No one has ever come up with a convincing explanation of what makes a conductor and an orchestra a good fit; but when the chemistry works, you know it. And it worked with a vengeance last week when the conductor Paavo Järvi led the Deutsche Kammerphilharmonie Bremen (one of Germany’s best) through two concerts given over to orchestral works by Schumann.

Schumann’s large-scale music gets a mixed press: it can feel congealed and clumsy by comparison with the unlaboured genius of his songs and chamber scores. But Järvi is a champion, in a modest, unflamboyant way. He doesn’t force things, he just lets the music speak. And it spoke eloquently in these concerts, which were the distinguished highlight of the Klosters Festival in Switzerland: run by David Whelton, former boss of London’s Philharmonia Orchestra.

Klosters is one of those small but perfectly formed Swiss skiing villages that flourish in winter (when Prince Charles flies in with his snow boots) but struggle in summer. So, like Verbier and Gstaad, it set out to create a summer draw. It built itself a hall. It hired Whelton, a respected figure with pristine music contacts. And this second year of operation was a real success, with artists such as Steven Isserlis (playing Schumann’s sometimes underwhelming Cello Concerto as though every note was a source of joyous abandon) and a self-assertive horn quartet which had the swagger of a boy band (wearing dodgy outfits that resembled ushers at an Essex wedding) but were otherwise impressive.

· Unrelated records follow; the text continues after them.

Lemma safe_check_forw n text c data pos (Q : () → C → Prop) :
  head c data pos → (Z.of_nat pos + n <= Z.of_nat (length data) → Q () c) →
  safe (tryp (CheckSizeForw n text)) c Q.
Proof.
  intros Ha HQ. destruct (Z.le_gt_cases (Z.of_nat pos + n) (Z.of_nat (length data))) as [Hle|Hgt].
  - eexists (inl ()), _. split; [apply tryp_ok; by eapply CheckSizeForw_ok|]. destruct c. by apply HQ.
  - eapply safe_fail; [exact Ha|]. destruct Ha as (_ & Hp & Hs & _).
    unfold CheckSizeForw. rewrite Hp, Hs, (proj2 (Z.leb_gt _ _)) by done. done.
Qed.
Lemma safe_check_back n text c data pos (Q : () → C → Prop) :
  head c data pos → (n <= Z.of_nat pos → Q () c) →
  safe (tryp (CheckSizeBack n text)) c Q.
Proof.
  intros Ha HQ. destruct (Z.le_gt_cases n (Z.of_nat pos)) as [Hle|Hgt].
  - eexists (inl ()), _. split; [apply tryp_ok; by eapply CheckSizeBack_ok|]. destruct c. by apply HQ.
  - eapply safe_fail; [exact Ha|]. destruct Ha as (_ & Hp & _).
    unfold CheckSizeBack. rewrite Hp, (proj2 (Z.leb_gt _ _)) by done. done.
Qed.
Lemma safe_seek s dir target c data pos (Q : () → C → Prop) :
  head c data pos →
  Z.of_nat target = (if dir =? 0 then s else if dir <? 0 then Z.of_nat pos - s else Z.of_nat pos + s) →
  (∀ c', head c' data target → ndone c' = ndone c → Q () c') →
  safe (tryp (Seek s dir)) c Q.
Proof.
  intros Ha Ht HQ. destruct (Seek_at w _ _ _ s dir target Ha Ht) as (t' & H & Ha' & _).
  eexists (inl ()), _. split; [by apply tryp_ok|]. by apply HQ.
Qed.
Lemma safe_read n c data pos (Q : list Z → C → Prop) :
  head c data pos → 0 <= n → Z.of_nat pos + n <= Z.of_nat (length data) →
  (∀ d c', head c' data (pos + Z.to_nat n) → Q d c') → safe (tryp (Read n)) c Q.
Proof.
  intros Ha Hn Hl HQ. destruct (Read_at w _ _ _ n Ha Hn) as (t' & H & Ha' & _); [clear -Hl Hn; lia|].
  eexists (inl _), _. split; [by apply tryp_ok|]. by apply HQ.
Qed.
Lemma safe_meta c data pos (Q : Z → C → Prop) :
  head c data pos → Z.of_nat pos + 4 <= Z.of_nat (length data) →
  (∀ m c', head c' data (pos + 4) → ndone c' = ndone c → Q m c') → safe (tryp Read_meta) c Q.
Proof.
  intros Ha Hl HQ. destruct (of_le32_some (take 4 (drop pos data))) as [m Hm].
  { rewrite length_take, length_drop. clear -Hl. lia. }
  destruct (Read_meta_at w _ _ _ m Ha Hm) as (t' & H & Ha' & _).
  eexists (inl m), _. split; [by apply tryp_ok|]. by apply HQ.
Qed.
(** The length field of a meta word. *)
Lemma safe_parse m c data pos (Q : Z * bool → C → Prop) :
  head c data pos → (∀ rlen perr, 0 <= rlen < 2 ^ 16 → Q (rlen, perr) c) →
  safe (tryp (ParseMeta m)) c Q.
Proof.
  intros Ha HQ. destruct (Z.land m kMeta_M_Mbz =? 0) eqn:E.
  - eexists (inl _), _. split; [apply tryp_ok; unfold ParseMeta; rewrite E; done|].
    destruct c. apply HQ. unfold kMeta_B_Rlen. change 0x0000ffff with (Z.ones 16).
    rewrite Z.land_ones by lia. by apply Z.mod_pos_bound.
  - eapply safe_fail; [exact Ha|]. unfold ParseMeta. by rewrite E.
Qed.
Lemma padding_range rlen (t : T) : 0 <= rlen < 2 ^ 16 → 0 <= BytePadding rlen t.
Proof. intros H. unfold BytePadding. destruct (fPadOdd t); [|lia]. apply Z.land_nonneg. lia. Qed.
Lemma safe_write d back c data pos (Q : () → C → Prop) :
  w = true → head c data pos → (pos <= length data)%nat →
  (∀ c' data' pos', head c' data' pos' → (pos' <= length data')%nat → Q () c') →
  safe (tryp (Write d back)) c Q.
Proof.
  intros Hw Ha Hl HQ. unfold head in *. rewrite Hw in Ha, HQ.
  destruct (Write_splice _ _ _ d back Ha Hl) as (t' & H & Ha' & _).
  eexists (inl ()), _. split; [by apply tryp_ok|]. eapply HQ; [exact Ha'|].
  set (dt := if fTruncPend (tape c) then take pos data else data).
  assert (Hin : (pos <= length dt)%nat).
  { unfold dt. destruct (fTruncPend (tape c)); [rewrite length_take|]; clear -Hl; lia. }
  rewrite length_splice_in by done. destruct back; clear -Hin; lia.
Qed.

Calling themselves German Hornsound, they played yet more Schumann with testosterone-fuelled Teutonism of the kind that marches into Poland.

But the ultimate selling point of a festival like Klosters is the combination of music and place. Sitting in one of its smaller venues last week for a four-hand piano recital, I looked out of a window onto the mountains and watched paragliders floating past to the accompaniment of elegantly modulated Mozart. It was an experience you don’t get at the Wigmore Hall, and one that Mozart might have endorsed had he been able to imagine it.

Imagination is a major factor in performance; and for this at least, the account of Schubert’s frosty song cycle Winterreise, given at London’s Temple Church on an inappropriately sweltering day by the soprano Angelika Kirchschlager, scored points. She felt the music deeply and delivered it with drama and conviction. But the voice itself was sounding thin, unlike the sassy, stylish instrument it used to be when she was in her prime and starring at the Royal Opera House.